[PATCH 0/5 RFC] Add an interface to discover relationships between namespaces

James Bottomley James.Bottomley at HansenPartnership.com
Sat Jul 23 21:38:56 UTC 2016


On Sat, 2016-07-23 at 14:14 -0700, W. Trevor King wrote:
> On Thu, Jul 14, 2016 at 11:20:14AM -0700, Andrey Vagin wrote:
> > Pid and user namepaces are hierarchical. There is no way to 
> > discover parent-child relationships too.
> 
> It bothers me that network namespaces are not hierarchical too ;).

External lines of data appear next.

(** * birpc: the msgpack server codec adapter and the jsonrpc test handlers

    A shallow embedding of [msgpack/server.go] (the adapter that lets a
    [net/rpc] server codec serve as a [birpc.ServerCodec]) and of the
    handlers registered by [jsonrpc/all_test.go], together with the
    properties the specification states about them.

    Go values are modelled as follows: [string] as [string], [uint64] as
    [N], [int] as [Z] with the 64-bit two's-complement wrap-around written
    out, [error] as the text [Error()] returns ([None] is the nil error),
    [map[int]int] as an optional [gmap Z Z] ([None] is the nil map),
    [[]int] as [list Z] and [[1]int] as [vec Z 1].  A method with a pointer
    receiver or an out-parameter returns the new contents next to its
    result. *)

From Stdlib Require Import ZArith String List Lia.
From stdpp Require Import base option list gmap strings vector.
Import ListNotations.

Local Open Scope string_scope.
Local Open Scope Z_scope.

(** ** Go base types *)

Abbreviation uint64 := N (only parsing).

(** The value of a Go [error]: its message; [None] stands for [nil]. *)
Definition error := string.

Module errors.
(** [errors.New(text)] *)
Definition New (text : string) : option error := Some text.
End errors.

(** ** net/rpc: the headers and the server codec interface the adapter wraps *)

Module rpc.

(** [rpc.Request]: the header written before every call. *)
Record Request := mkRequest {
  Request_ServiceMethod : string;
  Request_Seq : uint64
}.

(** [rpc.Response]: the header written before every return; [Error] is
    empty when the call succeeded. *)
Record Response := mkResponse {
  Response_ServiceMethod : string;
  Response_Seq : uint64;
  Response_Error : string
}.

(** [&rpc.Request{}] *)
Definition Request_zero : Request :=
  {| Request_ServiceMethod := ""; Request_Seq := 0%N |}.

(** [rpc.ServerCodec], over the state [S] of the codec (with the
    connection it reads and writes) and the type [B] of the bodies passed
    as [interface{}].  A read takes the value behind the pointer it is
    given and returns what the pointer holds afterwards. *)
Class ServerCodec (S B : Type) := {
  ReadRequestHeader : S -> Request -> S * Request * option error;
  ReadRequestBody : S -> B -> S * B * option error;
  WriteResponse : S -> Response -> B -> S * option error;
  Close : S -> S * option error
}.

End rpc.

(** ** birpc: the headers of the framework itself *)

Module birpc.

(** Modelled from the spec: the declaration of [birpc.Request] is not
    among the sources; the specification gives the request header as
    {serviceMethod: string, seq: uint64}. *)
Record Request := mkRequest {
  Request_ServiceMethod : string;
  Request_Seq : uint64
}.

(** Modelled from the spec: the declaration of [birpc.Response] is not
    among the sources; the specification gives the response header as
    {seq: uint64, error: optional string}, and the sources read [Error]
    as a string, empty when there is no error. *)
Record Response := mkResponse {
  Response_Seq : uint64;
  Response_Error : string
}.

End birpc.

(** ** msgpack/server.go *)

Module msgpack.
Section Codec.

(** The wrapped codec [c.codec], which owns the connection [c.conn]. *)
Context {S B : Type} `{!rpc.ServerCodec S B}.

(** [c.conn.Close()], on the connection the wrapped codec was built on. *)
Variable conn_Close : S -> S * option error.

(** [convertFromRPCRequest(originReq, req)]: returns [*req] after the
    two assignments. *)
Definition convertFromRPCRequest (originReq : rpc.Request)
    (req : birpc.Request) : birpc.Request :=
  let req := {| birpc.Request_ServiceMethod := rpc.Request_ServiceMethod originReq;
                birpc.Request_Seq := birpc.Request_Seq req |} in
  let req := {| birpc.Request_ServiceMethod := birpc.Request_ServiceMethod req;
                birpc.Request_Seq := rpc.Request_Seq originReq |} in
  req.

(** [convertToRPCResponse(res)]: the composite literal sets [Seq] and
    [ServiceMethod]; [Error] keeps its zero value. *)
Definition convertToRPCResponse (res : birpc.Response) : rpc.Response :=
  {| rpc.Response_Seq := birpc.Response_Seq res;
     rpc.Response_ServiceMethod := birpc.Response_Error res;
     rpc.Response_Error := "" |}.

(** [msgpackServerCodec.ReadRequestHeader(r)] *)
Definition ReadRequestHeader (c : S) (r : birpc.Request)
    : S * birpc.Request * option error :=
  let ugorjiRequest := rpc.Request_zero in
  let '(c, ugorjiRequest, err) := rpc.ReadRequestHeader c ugorjiRequest in
  match err with
  | Some _ => (c, r, err)
  | None => (c, convertFromRPCRequest ugorjiRequest r, err)
  end.

(** [msgpackServerCodec.ReadRequestBody(body)] *)
Definition ReadRequestBody (c : S) (body : B) : S * B * option error :=
  rpc.ReadRequestBody c body.

(** [msgpackServerCodec.WriteResponse(r, body)] *)
Definition WriteResponse (c : S) (r : birpc.Response) (body : B)
    : S * option error :=
  let ugorjiResponse := convertToRPCResponse r in
  rpc.WriteResponse c ugorjiResponse body.

(** [msgpackServerCodec.Close()] *)
Definition Close (c : S) : S * option error := conn_Close c.

End Codec.
End msgpack.

(** ** A codec that replays a script and records what it is asked to write

    The wrapped codec is an interface; this instance is the test double
    used to run the adapter on concrete inputs.  Its reads replay a list of
    prepared results, its writes are logged in order. *)

Module script.

Inductive Read (B : Type) :=
| Header (h : rpc.Request)
| HeaderError (partial : rpc.Request) (e : error)
| Body (b : B)
| BodyError (e : error).
Arguments Header {B} h.
Arguments HeaderError {B} partial e.
Arguments Body {B} b.
Arguments BodyError {B} e.

Record State (B : Type) := mkState {
  reads : list (Read B);
  written : list (rpc.Response * B);
  closed : bool
}.
Arguments mkState {B} reads written closed.
Arguments reads {B} s.
Arguments written {B} s.
Arguments closed {B} s.

Definition EOF : error := "EOF".

Definition readHeader {B} (s : State B) (r : rpc.Request)
    : State B * rpc.Request * option error :=
  match reads s with
  | Header h :: rest => (mkState rest (written s) (closed s), h, None)
  | HeaderError partial e :: rest =>
      (mkState rest (written s) (closed s), partial, Some e)
  | _ => (s, r, Some EOF)
  end.

Definition readBody {B} (s : State B) (b : B) : State B * B * option error :=
  match reads s with
  | Body b' :: rest => (mkState rest (written s) (closed s), b', None)
  | BodyError e :: rest => (mkState rest (written s) (closed s), b, Some e)
  | _ => (s, b, Some EOF)
  end.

Well, there's a reason for that: mapping namespaces need to be be
hierarchical because the mapping may be remapped; The initial point for
creating a new namespace is the mapped endpoint of the old one.  Label
based namespaces don't really have any need to be.

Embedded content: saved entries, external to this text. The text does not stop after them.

(** A query that raises is logged, and the loop goes on ten seconds
    later with the next one. *)
Lemma upload_query_error_goes_on max_wait start_time n w t e :
  query_raises net url n t e ->
  (clock w - start_time < inject_Z max_wait)%Q ->
  loop max_wait start_time n w =
  loop max_wait start_time (S n)
    (World (clock w + seconds_of_ms t + 10)
       (Sleep 10 :: Log ERROR ("상태 확인 중 오류: " +:+ exn_str e)
        :: HttpGet url :: trace w)).
Proof.
  intros Hq Hlt. unfold loop.
  erewrite (loop_continues _ _ _ unfold_loop);
    [reflexivity | exact Hlt | exact (poll_container_transient _ _ _ _ _ _ Hq)].
Qed.

Lemma wait_for_upload_never_raises max_wait w :
  exists b w', wait max_wait w = (Ret b, w').
Proof.
  rewrite wait_for_upload_is_loop.
  apply (loop_never_raises _ _ _ unfold_loop advances).
  - apply poll_container_no_raise.
  - intros w0. eexists _, _. reflexivity.
Qed.

(** Queries that never bring an end (a pending status, or an error of
    the query): the loop is left at the deadline, with the time-out
    logged. *)
Lemma upload_times_out max_wait w :
  (forall n,
     (exists t s, container_reports net container_id n t s /\
                  pending "FINISHED" "ERROR" s) \/
     (exists t e, query_raises net url n t e)) ->
  exists w1,
    wait max_wait w =
      (Ret false, World (clock w1) (Log WARNING "업로드 시간 초과" :: trace w1)) /\
    (inject_Z max_wait <= clock w1 - clock w)%Q.
Proof.
  intros Hnever. rewrite wait_for_upload_is_loop.
  destruct (loop_times_out _ _ _ unfold_loop advances max_wait (clock w))
    with (n := 0%nat) (w := w) as (w1 & Hloop & Hdead & _).
  - intros n w0. destruct (Hnever n) as [(t & s & Hr & Hp) | (t & e & Hq)].
    + eexists. exact (poll_container_pending _ _ _ _ _ _ Hr Hp).
    + eexists. exact (poll_container_transient _ _ _ _ _ _ Hq).
  - exists w1. split; [|exact Hdead]. unfold loop. rewrite Hloop. reflexivity.
Qed.

End UploadPollerRuns.

(** ** The poller of the video generator *)

Section VideoPoller.

Variable net : Net.
Variable task_id : string.

Let url := VideoGenerator.task_url task_id.
Let poll := VideoGenerator.poll_task net task_id.

Lemma poll_task_completed n t body w :
  task_reports net task_id n t body ->
  body !! "status" = Some (VStr "completed") ->
  poll n w =
    (Ret (Some (dict_get body "video_url" VNone)),
     World (clock w + seconds_of_ms t) (HttpGet url :: trace w)).
Proof.
  intros Hreply Hstatus.
  unfold poll, VideoGenerator.poll_task, get.
  unfold task_reports in Hreply. rewrite Hreply.
  turn. cbn [status_code json]. rewrite Hstatus. reflexivity.
Qed.

Lemma poll_task_failed n t body w :
  task_reports net task_id n t body ->
  body !! "status" = Some (VStr "failed") ->
  poll n w =
    (Ret (Some VNone),
     World (clock w + seconds_of_ms t)
       (Log ERROR ("영상 생성 실패: "
                   +:+ format_value net (dict_get body "error" VNone))
        :: HttpGet url :: trace w)).
Proof.
  intros Hreply Hstatus.
  unfold poll, VideoGenerator.poll_task, get.
  unfold task_reports in Hreply. rewrite Hreply.
  turn. cbn [status_code json]. rewrite Hstatus. reflexivity.
Qed.

Lemma poll_task_pending n t body status w :
  task_reports net task_id n t body ->
  body !! "status" = Some (VStr status) ->
  pending "completed" "failed" status ->
  poll n w =
    (Ret None,
     World (clock w + seconds_of_ms t + 10)
       (Sleep 10 :: HttpGet url :: trace w)).
Proof.
  intros Hreply Hstatus [Hc Hf].
  unfold poll, VideoGenerator.poll_task, get.
  unfold task_reports in Hreply. rewrite Hreply.
  turn. cbn [status_code json]. rewrite Hstatus, Hc, Hf. reflexivity.
Qed.

Lemma poll_task_transient n t e w :
  query_raises net url n t e ->
  poll n w =
    (Ret None,
     World (clock w + seconds_of_ms t + 10)
       (Sleep 10 :: Log ERROR ("상태 확인 중 오류: " +:+ exn_str e)
        :: HttpGet url :: trace w)).
Proof.
  intros Hreply.
  unfold poll, VideoGenerator.poll_task, get.
  unfold query_raises, url in Hreply. rewrite Hreply.
  turn. reflexivity.
Qed.

Lemma poll_task_no_raise n w e w' : poll n w <> (Raise e, w').
Proof.
  unfold poll, VideoGenerator.poll_task, get.
  destruct (requests_get net _ n) as [t [response|e0]]; turn; [|congruence].
  destruct (status_code response =? 200); [|congruence].
  destruct (json response) as [[]|]; try congruence;
    repeat match goal with
           | |- context [match ?x with _ => _ end] => destruct x
           end; congruence.
Qed.

Let wait := VideoGenerator._wait_for_video_completion net task_id.
Let loop := VideoGenerator.video_wait_loop net task_id.
Let unfold_loop := video_wait_loop_unfold net task_id.
Let advances := VideoGenerator.poll_task_advances net task_id.

Lemma wait_for_video_is_loop max_wait w :
  wait max_wait w = loop max_wait (clock w) 0%nat w.
Proof. reflexivity. Qed.

(** Pending, pending, completed: the video's URL at the third query. *)
Lemma video_completed_at_third_query max_wait w t0 t1 t2 b0 b1 b2 s0 s1 :
  task_reports net task_id 0 t0 b0 -> b0 !! "status" = Some (VStr s0) ->
  pending "completed" "failed" s0 ->
  task_reports net task_id 1 t1 b1 -> b1 !! "status" = Some (VStr s1) ->
  pending "completed" "failed" s1 ->
  task_reports net task_id 2 t2 b2 ->
  b2 !! "status" = Some (VStr "completed") ->
  (seconds_of_ms t0 + seconds_of_ms t1 + 20 < inject_Z max_wait)%Q ->
  wait max_wait w =
    (Ret (dict_get b2 "video_url" VNone),
     World (clock w + seconds_of_ms t0 + 10 + seconds_of_ms t1 + 10
            + seconds_of_ms t2)
       (HttpGet url
        :: Sleep 10 :: HttpGet url
        :: Sleep 10 :: HttpGet url :: trace w)).
Proof.
  intros H0 S0 P0 H1 S1 P1 H2 S2 Hdeadline.
  pose proof (seconds_of_ms_nonneg t0). pose proof (seconds_of_ms_nonneg t1).
  rewrite wait_for_video_is_loop. unfold loop.
  erewrite (loop_continues _ _ _ unfold_loop);
    [| cbn [clock]; lra | exact (poll_task_pending _ _ _ _ _ H0 S0 P0)].
  erewrite (loop_continues _ _ _ unfold_loop);
    [| cbn [clock]; lra | exact (poll_task_pending _ _ _ _ _ H1 S1 P1)].
  erewrite (loop_returns _ _ _ unfold_loop);
    [| cbn [clock]; lra | exact (poll_task_completed _ _ _ _ H2 S2)].
  reflexivity.
Qed.

(** A failed status at the first query: failure at once. *)
Lemma video_failed_at_first_query max_wait w t0 b0 :
  task_reports net task_id 0 t0 b0 ->
  b0 !! "status" = Some (VStr "failed") ->
  0 < max_wait ->
  wait max_wait w =
    (Ret VNone,
     World (clock w + seconds_of_ms t0)
       (Log ERROR ("영상 생성 실패: "
                   +:+ format_value net (dict_get b0 "error" VNone))
        :: HttpGet url :: trace w)).
Proof.
  intros H0 S0 Hpos. rewrite wait_for_video_is_loop. unfold loop.
  assert (0 < inject_Z max_wait)%Q
    by (rewrite (Zlt_Qlt 0) in Hpos; exact Hpos).
  erewrite (loop_returns _ _ _ unfold_loop);
    [| cbn [clock]; lra | exact (poll_task_failed _ _ _ _ H0 S0)].
  reflexivity.
Qed.

Lemma video_query_error_goes_on max_wait start_time n w t e :
  query_raises net url n t e ->
  (clock w - start_time < inject_Z max_wait)%Q ->
  loop max_wait start_time n w =
  loop max_wait start_time (S n)
    (World (clock w + seconds_of_ms t + 10)
       (Sleep 10 :: Log ERROR ("상태 확인 중 오류: " +:+ exn_str e)
        :: HttpGet url :: trace w)).
Proof.
  intros Hq Hlt. unfold loop.
  erewrite (loop_continues _ _ _ unfold_loop);
    [reflexivity | exact Hlt | exact (poll_task_transient _ _ _ _ Hq)].
Qed.

Lemma wait_for_video_never_raises max_wait w :
  exists v w', wait max_wait w = (Ret v, w').
Proof.
  rewrite wait_for_video_is_loop.
  apply (loop_never_raises _ _ _ unfold_loop advances).
  - apply poll_task_no_raise.
  - intros w0. eexists _, _. reflexivity.
Qed.

Lemma video_times_out max_wait w :
  (forall n,
     (exists t body s, task_reports net task_id n t body /\
                       body !! "status" = Some (VStr s) /\
                       pending "completed" "failed" s) \/
     (exists t e, query_raises net url n t e)) ->
  exists w1,
    wait max_wait w =
      (Ret VNone,
       World (clock w1) (Log WARNING "영상 생성 시간 초과" :: trace w1)) /\
    (inject_Z max_wait <= clock w1 - clock w)%Q.
Proof.
  intros Hnever. rewrite wait_for_video_is_loop.
  destruct (loop_times_out _ _ _ unfold_loop advances max_wait (clock w))
    with (n := 0%nat) (w := w) as (w1 & Hloop & Hdead & _).
  - intros n w0.
    destruct (Hnever n) as [(t & body & s & Hr & Hs & Hp) | (t & e & Hq)].
    + eexists. exact (poll_task_pending _ _ _ _ _ Hr Hs Hp).
    + eexists. exact (poll_task_transient _ _ _ _ Hq).
  - exists w1. split; [|exact Hdead]. unfold loop. rewrite Hloop. reflexivity.
Qed.

End VideoPoller.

> namespaces(7) and clone(2) both have:
> 
>   When a network namespace is freed (i.e., when the last process in
>   the namespace terminates), its physical network devices are moved
>   back to the initial network namespace (not to the parent of the
>   process).
> 
> So the initial network namespace (the head of net_namespace_list?) is
> special [1].  To understand how physical network devices will be
> handled, it seems like we want to treat network devices as a depth-1
> tree, with all non-initial net namespaces as children of the initial
> net namespace.  Can we extend this series' NS_GET_PARENT to return:
> 
> * EPERM for an unprivileged caller (like this series currently does
>   for PID namespaces),
> * ENOENT when called on net_namespace_list, and
> * net_namespace_list when called on any other net namespace.

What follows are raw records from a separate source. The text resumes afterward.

(* ===== verification/PackEntry.v ===== *)
(** * [gix-pack/src/data/{header,entry}]: pack headers and entry headers

    [pack_header_encode] and [pack_header_decode] are [data/header.rs].
    [Header], [Entry] and their methods are [data/entry/{header,decode,mod}.rs],
    with the streaming reader of [gix-utils/src/decode.rs]. A reader is the list
    of bytes it still has to deliver; a writer is the bytes it received, next to
    the count the source keeps. Loops that the source bounds by the width of the
    integer carry fuel, and [None] is running out of it: [write_size_enough]
    shows that it does not happen for a 64-bit size. *)

From S2P Require Import Prelude Hash.

(** ** The pack file header *)
Inductive Version := V2 | V3.
#[export] Instance Version_eq_dec : EqDecision Version.
Proof. solve_decision. Defined.

Inductive pack_error :=
| PackTypeNotRecognized
| UnsupportedPackVersion (v : Z)
| Truncated
| HeaderOverflow
| HeaderSizeU16
| UnsupportedHashLength
| UnsupportedObjectType (id : Z).

Definition N32_SIZE : Z := 4.
Definition PACK : bytes := [80; 65; 67; 75].
Definition SIZE : Z := 4 + N32_SIZE * 2.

What's the practical application of this?  independent net namespaces
are managed by the ip netns command.  It pins them by a bind mount in a
flat fashion; if we make them hierarchical the tool would probably need
updating to reflect this, so we're going to need a reason to give the
network people.  Just having the interfaces not go back to root when
you do an ip netns delete doesn't seem very compelling.